As we waited apprehensively, I could see that Cato was tense to the breaking point. To Inspector Ahmed, of course, Monica was merely another European girl to be traced; if he did find her today, tomorrow he would be looking for someone else.

Now the doctor came out, very grave, saying, ‘One of you had better join me.’ I stepped forward, but Cato in his red fez elbowed his way ahead of me and disappeared through the small door. In a moment we heard a terrible cry—a shriek of mortal anguish. Ahmed darted into the house, but before I could follow, Cato appeared in the dark hallway, bearing in his arms the dead body of Monica.

She was a ghost, her arms and legs hanging like withered twigs, her black hair a tangle about her once-beautiful face. Her left arm showed the hideous and familiar sore which I supposed had finally caused her death.

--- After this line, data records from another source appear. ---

(** What one event does to the heap and which commits it makes. *)
Lemma dispatch_commits data key (e : Event) (s : ColumnState) (σ : heap) :
  let out := dispatch data key e s σ in
  (∀ obj fields, σ !! obj = Some fields → store out !! obj = Some fields) ∧
  (settles e = false → store out = σ ∧ Forall is_focus (calls out)) ∧
  ∀ next k, OnChange next k ∈ calls out →
    k = key ∧
    (∃ o, o ∈ options data key ∧
          read (store out) next key = Some (Picker.value o)) ∧
    (∀ k', k' ≠ key →
           read (store out) next k' = read σ (groupValue data) k') ∧
    is_Some (store out !! next).
Proof.
  assert (Hsettled : ∀ s',
    let out := handleScrollerTranslateSettled data key s' σ in
    (∀ obj fields, σ !! obj = Some fields → store out !! obj = Some fields) ∧
    ∀ next k, OnChange next k ∈ calls out →
      k = key ∧
      (∃ o, o ∈ options data key ∧
            read (store out) next key = Some (Picker.value o)) ∧
      (∀ k', k' ≠ key →
             read (store out) next k' = read σ (groupValue data) k') ∧
      is_Some (store out !! next)).
  { intros s'. unfold handleScrollerTranslateSettled.
    destruct (array_get _ _) as [o |] eqn:Ho; simpl.
    - split; [intros obj fields; apply triggerChange_preserves |].
      intros next k Hcall. apply list_elem_of_fmap in Hcall as ([n k0] & Heq & Hin).
      simpl in Heq. injection Heq as -> ->.
      destruct (triggerChange_call _ _ _ _ _ _ Hin) as (-> & Hkey & Hother & Hsome).
      split; [done |]. split; [| done].
      exists o. split; [by eapply array_get_elem_of | done].
    - split; [done |]. intros next k H. by apply elem_of_nil in H. }
  assert (Hnone : ∀ s' cs t,
    Forall is_focus cs →
    let out := mkOutcome s' σ cs t in
    (∀ obj fields, σ !! obj = Some fields → store out !! obj = Some fields) ∧
    (store out = σ ∧ Forall is_focus (calls out)) ∧
    ∀ next k, OnChange next k ∈ calls out →
      k = key ∧
      (∃ o, o ∈ options data key ∧
            read (store out) next key = Some (Picker.value o)) ∧
      (∀ k', k' ≠ key →
             read (store out) next k' = read σ (groupValue data) k') ∧
      is_Some (store out !! next)).
  { intros s' cs t Hfocus. simpl. split; [done |]. split; [done |].
    intros next k Hcall. rewrite Forall_forall in Hfocus.
    by apply Hfocus in Hcall. }
  destruct e; simpl.
  - destruct (Hnone (handleTouchStart pageY s) [] false) as (? & ? & ?);
      [constructor | done].
  - unfold handleTouchMove, handleScrollerTranslateUpdating.
    destruct (array_get _ _); simpl.
    + destruct (Hnone (updateScrollerWhileMoving data key
                         (startScrollerTranslate s + pageY - startTouchY s)
                         (if isMoving s then s else setIsMoving true s))
                  (focusChange key (Picker.value o)) false) as (? & ? & ?);
        [by repeat constructor | done].
    + destruct (Hnone (updateScrollerWhileMoving data key
                         (startScrollerTranslate s + pageY - startTouchY s)
                         (if isMoving s then s else setIsMoving true s))
                  [] true) as (? & ? & ?); [constructor | done].
  - unfold handleTouchEnd. destruct (isMoving s).
    + destruct (Hsettled
        (setStartScrollerTranslate 0 (setStartTouchY 0 (setIsMoving false s))))
        as [Hkeep Hcalls].
      split; [done |]. split; [done | exact Hcalls].
    + destruct (Hnone s [] false) as (? & ? & ?); [constructor | done].
  - destruct (Hnone (handleTouchCancel s) [] false) as (? & ? & ?);
      [constructor | done].
  - destruct (Hnone (handleWheel data key deltaY s) [] false) as (? & ? & ?);
      [constructor | done].
  - destruct (wheelingTimer s).
    + destruct (Hsettled s) as [Hkeep Hcalls].
      split; [done |]. split; [done | exact Hcalls].
    + destruct (Hnone s [] false) as (? & ? & ?); [constructor | done].
Qed.
(** Inc(i) neither saturates nor fails at the int64 bounds.  With count
    and amount both int64, the count read back is the exact sum when that
    is an int64, the sum less 2^64 when it exceeds the largest int64, and
    the sum plus 2^64 when it is below the least. *)
Theorem Inc_overflow (σ : Store) (p : ptr StandardCounter) (c : StandardCounter)
    (i : Z) :
  standards σ !! addr p = Some c →
  is_int64 (std_count c) →
  is_int64 i →
  ∃ σ',
    (StandardCounter_Inc p i ;;; StandardCounter_Count p) σ =
    Ok (if decide (max_int64 < std_count c + i) then std_count c + i - 2 ^ 64
        else if decide (std_count c + i < min_int64) then std_count c + i + 2 ^ 64
        else std_count c + i) σ'.
Proof.
  intros Hc Hv Hi. eexists.
  rewrite (bind_Ok _ _ _ _ _ (Inc_run _ _ _ Hc i)).
  rewrite (Count_Ok _ _ _ (with_std_lookup _ _ _)). cbn [std_count].
  unfold add64. rewrite wrap64_cases; [done|].
  unfold is_int64, min_int64, max_int64 in *. lia.
Qed.

Lemma Inc_overflow_witness :
  ∃ σ',
    (StandardCounter_Inc (Ptr 1%positive) max_int64 ;;;
     StandardCounter_Count (Ptr 1%positive)) tagged_store =
    Ok (if decide (max_int64 < 9 + max_int64) then 9 + max_int64 - 2 ^ 64
        else if decide (9 + max_int64 < min_int64) then 9 + max_int64 + 2 ^ 64
        else 9 + max_int64) σ'.
Proof.
  apply (Inc_overflow tagged_store (Ptr 1%positive)
           (mkStandardCounter 9 (Some 2%positive)) max_int64).
  - reflexivity.
  - unfold is_int64, min_int64, max_int64. simpl. lia.
  - unfold is_int64, min_int64, max_int64. lia.
Defined.

(** Clear() forgets what came before it: after any sequence of Inc and
    Dec calls on a live counter, Clear() leaves exactly the store that
    Clear() alone would have left. *)
Theorem Clear_absorbs_updates (σ : Store) (p : ptr StandardCounter)
    (us : list update) :
  is_Some (standards σ !! addr p) →
  (for_each us (apply_update p) ;;; StandardCounter_Clear p) σ
  = StandardCounter_Clear p σ.
Proof.
  intros [c Hc].
  rewrite (bind_Ok _ _ _ _ _ (updates_store p us σ c Hc)).
  destruct us as [|u us]; [done|].
  rewrite (Clear_run _ _ _ (with_std_lookup _ _ _)), (Clear_run _ _ _ Hc).
  by rewrite with_std_twice.
Qed.

Lemma Clear_absorbs_updates_witness :
  (for_each [UInc 3; UDec 5] (apply_update (Ptr 1%positive)) ;;;
   StandardCounter_Clear (Ptr 1%positive)) tagged_store
  = StandardCounter_Clear (Ptr 1%positive) tagged_store.
Proof. apply Clear_absorbs_updates. by eexists. Defined.

(* ===================================================================== *)
(** * Further properties: what a call changes in the store *)
(* ===================================================================== *)

(** The structs after one call on a live StandardCounter: only the
    receiver's struct may differ, and at most one snapshot, holding the
    receiver's count, is added. *)
Lemma invoke_standard_shape σ p c op :
  standards σ !! addr p = Some c →
  ∃ r σ' c',
    invoke (IStandard p) op σ = Ok r σ' ∧
    standards σ' = <[addr p := c']> (standards σ) ∧
    (std_count c' = std_count c ∨ std_count c' = 0 ∨ ∃ d, std_count c' = wrap64 d) ∧
    (snapshots σ' = snapshots σ ∨
     ∃ q t, snapshots σ' = <[q := mkCounterSnapshot (std_count c) t]> (snapshots σ)) ∧
    (∀ v, r = RInt64 v → v = std_count c).
Proof.
  intros Hc.
  assert (Hid : standards σ = <[addr p := c]> (standards σ))
    by (symmetry; by apply insert_id).
  destruct op as [| |i|i| |tags|]; cbn [invoke method Clear Count Dec Inc Snapshot
    AddTags GetTags StandardCounter_Counter StandardCounter_Taggable].
  - rewrite (bind_Ok _ _ _ _ _ (Clear_run _ _ _ Hc)).
    do 3 eexists. split; [done|]. split; [done|]. split; [by right; left|].
    split; [by left|done].
  - rewrite (bind_Ok _ _ _ _ _ (Count_Ok _ _ _ Hc)).
    do 3 eexists. split; [done|]. split; [exact Hid|]. split; [by left|].
    split; [by left|]. by intros v [= <-].
  - rewrite (bind_Ok _ _ _ _ _ (Dec_run _ _ _ Hc i)).
    do 3 eexists. split; [done|]. split; [done|]. split; [right; right; by eexists|].
    split; [by left|done].
  - rewrite (bind_Ok _ _ _ _ _ (Inc_run _ _ _ Hc i)).
    do 3 eexists. split; [done|]. split; [done|]. split; [right; right; by eexists|].
    split; [by left|done].
  - destruct (decide (entries σ (std_tags c) = ∅)) as [He|He].
    + rewrite (bind_Ok _ _ _ _ _ (Snapshot_empty_run _ _ _ Hc He)).
      do 3 eexists. split; [done|]. split; [exact Hid|]. split; [by left|].
      split; [right; by do 2 eexists|done].
    + rewrite (bind_Ok _ _ _ _ _ (Snapshot_copy_run _ _ _ Hc He)).
      do 3 eexists. split; [done|]. split.
      { cbn [standards set_snapshots]. rewrite assign_at_standards. exact Hid. }
      split; [by left|]. split; [|done]. right.
      cbn [snapshots set_snapshots]. rewrite assign_at_snapshots. by do 2 eexists.
  - destruct (std_tags c) as [l|] eqn:Hl.
    + rewrite (bind_Ok _ _ _ _ _ (AddTags_merge_run _ _ _ Hc tags l Hl)).
      do 3 eexists. split; [done|]. split.
      { rewrite assign_at_standards. exact Hid. }
      split; [by left|]. split; [left; apply assign_at_snapshots|done].
    + rewrite (bind_Ok _ _ _ _ _ (AddTags_nil_run _ _ _ Hc tags Hl)).
      do 3 eexists. split; [done|]. split; [done|]. split; [by left|].
      split; [by left|done].
  - rewrite (bind_Ok _ _ _ _ _ (GetTags_run _ _ _ Hc)).
    do 3 eexists. split; [done|]. split; [exact Hid|]. split; [by left|].
    split; [by left|done].
Qed.

Lemma invoke_standard_dead σ p op :
  standards σ !! addr p = None → invoke (IStandard p) op σ = Panic nil_dereference.
Proof.
  intros Hp.
  destruct op; cbn [invoke method Clear Count Dec Inc Snapshot AddTags GetTags
    StandardCounter_Counter StandardCounter_Taggable];
    unfold StandardCounter_Clear, StandardCounter_Count, StandardCounter_Dec,
      StandardCounter_Inc, StandardCounter_Snapshot, StandardCounter_AddTags,
      StandardCounter_GetTags, atomic_StoreInt64, atomic_LoadInt64,
      atomic_AddInt64, load_std_tags, bind, load_std;
    by rewrite Hp.
Qed.

(** A call on a snapshot that returns has left the store as it was. *)
Lemma invoke_snapshot_store σ q op r σ' :
  invoke (ISnapshot q) op σ = Ok r σ' → σ' = σ.
Proof.
  destruct op; cbn; unfold bind, panic, ret, CounterSnapshot_Count,
    CounterSnapshot_GetTags, CounterSnapshot_Snapshot, bind, load_snap, ret;
    try done; repeat case_match; congruence.
Qed.

Lemma bind_Ok_inv {A B} (m : M A) (k : A → M B) σ b σ' :
  bind m k σ = Ok b σ' → ∃ a σ1, m σ = Ok a σ1 ∧ k a σ1 = Ok b σ'.
Proof. unfold bind. destruct (m σ) as [a σ1|msg]; [by exists a, σ1|done]. Qed.

Lemma invoke_all_standard_others σ p ops :
  is_Some (standards σ !! addr p) →
  ∃ rs σ', invoke_all (IStandard p) ops σ = Ok rs σ' ∧
           is_Some (standards σ' !! addr p) ∧
           ∀ l, l ≠ addr p → standards σ' !! l = standards σ !! l.
Proof.
  revert σ. induction ops as [|op ops IH]; intros σ [c Hc].
  - exists [], σ. by split; [|split; [eexists|]].
  - destruct (invoke_standard_shape σ p c op Hc) as (r & σ1 & c1 & Hrun & Hstd & _).
    assert (Hc1 : is_Some (standards σ1 !! addr p)).
    { rewrite Hstd, lookup_insert_eq. by eexists. }
    destruct (IH σ1 Hc1) as (rs & σ2 & Hrun2 & Hlive2 & Hothers).
    exists (r :: rs), σ2. split; [|split; [done|]].
    + cbn [invoke_all]. rewrite (bind_Ok _ _ _ _ _ Hrun).
      by rewrite (bind_Ok _ _ _ _ _ Hrun2).
    + intros l Hne. rewrite (Hothers l Hne), Hstd. by apply lookup_insert_ne.
Qed.

(** Counters do not interfere through their structs: whatever calls are
    made on a live StandardCounter, they all return, and the count and
    the tags reference of every other StandardCounter are what they were.
    (Two counters that were handed the same map still share its
    entries.) *)
Theorem calls_leave_other_counters (σ : Store) (p : ptr StandardCounter)
    (ops : list call) :
  is_Some (standards σ !! addr p) →
  ∃ rs σ', invoke_all (IStandard p) ops σ = Ok rs σ' ∧
           ∀ d : ptr StandardCounter, addr d ≠ addr p →
             standards σ' !! addr d = standards σ !! addr d.
Proof.
  intros Hp.
  destruct (invoke_all_standard_others σ p ops Hp) as (rs & σ' & Hrun & _ & Hothers).
  exists rs, σ'. split; [done|]. intros d Hne. by apply Hothers.
Qed.

Lemma calls_leave_other_counters_witness :
  ∃ rs σ',
    invoke_all (IStandard (Ptr 1%positive))
      [CallInc 7; CallAddTags (Some 1%positive); CallSnapshot; CallClear]
      two_counters_store = Ok rs σ' ∧
    ∀ d : ptr StandardCounter, addr d ≠ 1%positive →
      standards σ' !! addr d = standards two_counters_store !! addr d.
Proof.
  apply (calls_leave_other_counters two_counters_store (Ptr 1%positive)).
  by eexists.
Defined.

(** Two counters made by NewCounter (metrics enabled) are different
    objects, and no sequence of calls on the first changes what the
    second reports: its Count() stays 0 and its GetTags() stays nil. *)
Theorem NewCounter_twice_independent (σ : Store) :
  UseNilMetrics σ = false →
  ∃ p1 p2 σ2,
    (c1 <~ NewCounter ;; c2 <~ NewCounter ;; ret (c1, c2)) σ
    = Ok (IStandard p1, IStandard p2) σ2 ∧
    addr p1 ≠ addr p2 ∧
    ∀ ops, ∃ rs σ3,
      invoke_all (IStandard p1) ops σ2 = Ok rs σ3 ∧
      StandardCounter_Count p2 σ3 = Ok 0 σ3 ∧
      StandardCounter_GetTags p2 σ3 = Ok None σ3.
Proof.
  intros Hflag.
  rewrite (bind_Ok _ _ _ _ _ (NewCounter_standard _ Hflag)). cbn zeta.
  set (p1 := Ptr (fresh (dom (standards σ)))).
  set (σ1 := with_std σ p1 _).
  rewrite (bind_Ok _ _ _ _ _ (NewCounter_standard σ1 Hflag)). cbn zeta.
  set (p2 := Ptr (fresh (dom (standards σ1)))).
  set (σ2 := with_std σ1 p2 _).
  assert (Hne : addr p1 ≠ addr p2).
  { apply fresh_lookup_ne. eexists. apply with_std_lookup. }
  exists p1, p2, σ2. split; [done|]. split; [done|]. intros ops.
  assert (Hp1 : is_Some (standards σ2 !! addr p1)).
  { eexists. unfold σ2. cbn [standards with_std set_standards].
    rewrite lookup_insert_ne by done. apply with_std_lookup. }
  destruct (invoke_all_standard_others σ2 p1 ops Hp1) as (rs & σ3 & Hrun & _ & Hothers).
  assert (Hp2 : standards σ3 !! addr p2 = Some (mkStandardCounter 0 None)).
  { rewrite Hothers by done. apply with_std_lookup. }
  exists rs, σ3. split; [done|].
  by rewrite (Count_Ok _ _ _ Hp2), (GetTags_run _ _ _ Hp2).
Qed.
Lemma _VarintBytes_fuel value fuel :
  0 <= value -> (Z.to_nat (Z.log2 value) <= fuel)%nat ->
  _VarintBytes value = EncodeVarint_loop fuel (Z.land value 0x7f) (Z.shiftr value 7).
Proof.
  intros Hv Hfuel. unfold _VarintBytes.
  assert (Hbound : forall k, (Z.to_nat (Z.log2 value) <= k)%nat ->
            0 <= Z.shiftr value 7 < 2 ^ (7 * Z.of_nat k)).
  { intros k Hk. rewrite Z.shiftr_div_pow2 by lia.
    split; [apply Z.div_pos; lia|].
    apply Z.div_lt_upper_bound; [lia|].
    destruct (Z.eq_dec value 0) as [->|Hne].
    - pose proof (Z.pow_pos_nonneg 2 (7 * Z.of_nat k)). lia.
    - pose proof (Z.log2_spec value ltac:(lia)) as [_ Hlt].
      pose proof (Z.log2_nonneg value).
      eapply Z.lt_le_trans; [exact Hlt|].
      rewrite <- Z.pow_add_r by lia.
      apply Z.pow_le_mono_r; lia. }
  apply EncodeVarint_loop_fuel; apply Hbound; lia.
Qed.

(** C4 as stated fails: the buffer [05 41] announces a sub-message of five
    bytes and holds one; the split returns that one byte as a sub-message and
    does not fail. *)
Lemma split_returns_truncated_message :
  _DecodeVarint32 [x05; x41] 0 = Return (5, 1%nat)
  /\ _split_proto_msgs [x05; x41] = Return [[x41]].
Proof. split; reflexivity. Qed.

(** C4, amended: at a position the scan reaches inside the buffer, (a) an
    error of the varint decoder is the error of the split, and a varint that
    runs off the end of the buffer is such an error; (b) a declared length
    that exceeds the remaining bytes is not detected: the split returns, its
    last sub-message being the shorter rest of the buffer, and the final
    position is not compared with the buffer length. *)
Theorem split_fails_only_on_varint (payload : bytes) (n : nat) (pb_msgs : list bytes) :
  scans payload n pb_msgs -> (n < length payload)%nat ->
  (forall e, _DecodeVarint32 payload n = Raise e -> _split_proto_msgs payload = Raise e)
  /\ (runs_off_end payload n = true -> exists e, _split_proto_msgs payload = Raise e)
  /\ (forall msg_len new_pos,
        _DecodeVarint32 payload n = Return (msg_len, new_pos) ->
        (length payload < new_pos + Z.to_nat msg_len)%nat ->
        _split_proto_msgs payload = Return (pb_msgs ++ [drop new_pos payload])
        /\ (length (drop new_pos payload) < Z.to_nat msg_len)%nat).
Proof.
  intros Hsc Hn.
  assert (Hstep : _split_proto_msgs payload = split_loop (S (length payload)) payload n pb_msgs)
    by (apply split_loop_scans; [exact Hsc | lia]).
  cbn [split_loop] in Hstep.
  destruct (Nat.ltb_spec n (length payload)); [|lia].
  split; [|split].
  - intros e He. rewrite Hstep, He. reflexivity.
  - intros Hoff.
    destruct (DecodeVarint_loop_runs_off 10 (2 ^ 32 - 1) payload 0 0 n ltac:(lia) Hoff)
      as [e He].
    exists e. rewrite Hstep. unfold _DecodeVarint32. rewrite He. reflexivity.
  - intros msg_len new_pos Hd Hlong.
    pose proof (_DecodeVarint32_advances _ _ _ _ Hd) as Hadv.
    rewrite Hstep, Hd. cbn.
    rewrite split_loop_done by lia.
    rewrite length_drop.
    split; [|lia].
    rewrite take_ge by (rewrite length_drop; lia).
    reflexivity.
Qed.
Lemma Verbose_invariant_bind {A B} (c : M A) (k : A -> M B) :
  Verbose_invariant c -> (forall a, Verbose_invariant (k a)) ->
  Verbose_invariant (bind c k).
Proof.
  intros Hc Hk w v. rewrite !bind_run. cbn [fst snd].
  destruct (Hc w v) as (Ha & Hst & Hcalls & Hquiet).
  destruct (Hc w false) as (_ & Hst0 & _ & _).
  destruct (c (mkState w false)) as [[a0 [w0 v0]] evs0].
  destruct (c (mkState w v)) as [[a st1] evs1].
  cbn [fst snd world] in *. injection Hst0 as ->. subst a st1.
  destruct (Hk a0 w0 v) as (Hb & Hst' & Hcalls' & Hquiet').
  rewrite Hb, Hst', !az_calls_app, Hcalls, Hcalls'.
  repeat split. by apply only_az_app.
Qed.

Lemma Verbose_invariant_runAzCommand (args : list string) :
  Verbose_invariant (runAzCommand args).
Proof.
  intros w v. rewrite !runAzCommand_eq. cbn. repeat split.
  constructor; [by exists args | constructor].
Qed.

Lemma Verbose_invariant_lift_world {A} (f : World -> A * World) :
  Verbose_invariant (lift_world f).
Proof.
  intros w v. unfold lift_world. cbn. destruct (f w). repeat split.
  constructor.
Qed.

Lemma Verbose_invariant_debugf (text : string) : Verbose_invariant (debugf text).
Proof.
  intros w v. rewrite !debugf_eq. cbn. repeat split.
  - by rewrite az_calls_debug.
  - constructor.
Qed.

Lemma Silent_ext {A} (c c' : M A) :
  (forall st, c st = c' st) -> Silent c' -> Silent c.
Proof. intros Heq Hc st. rewrite Heq. apply Hc. Qed.

Lemma Silent_ret {A} (a : A) : Silent (ret a).
Proof. intros st. constructor. Qed.

Lemma Silent_bind {A B} (c : M A) (k : A -> M B) :
  Silent c -> (forall a, Silent (k a)) -> Silent (bind c k).
Proof.
  intros Hc Hk st. rewrite bind_run. cbn [snd].
  apply only_az_app; [apply Hc | apply Hk].
Qed.

Lemma Silent_runAzCommand (args : list string) : Silent (runAzCommand args).
Proof.
  intros st. rewrite runAzCommand_eq. cbn.
  constructor; [by exists args | constructor].
Qed.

The doctor shook his head in professional disgust. ‘That abscess could easily have been cured.’ He looked at Cato and me and said, ‘Didn’t any of you notice her face? Her color? That’s what killed her. Serum hepatitis. For weeks it must have been incubating in her body and was able to break out with terrible force because of her malnutrition.’

‘She died?’ Inspector Ahmed asked professionally. ‘She wasn’t killed?’

‘She died.’

‘Then we face no legal problem,’ Ahmed said, evincing no further interest in the case.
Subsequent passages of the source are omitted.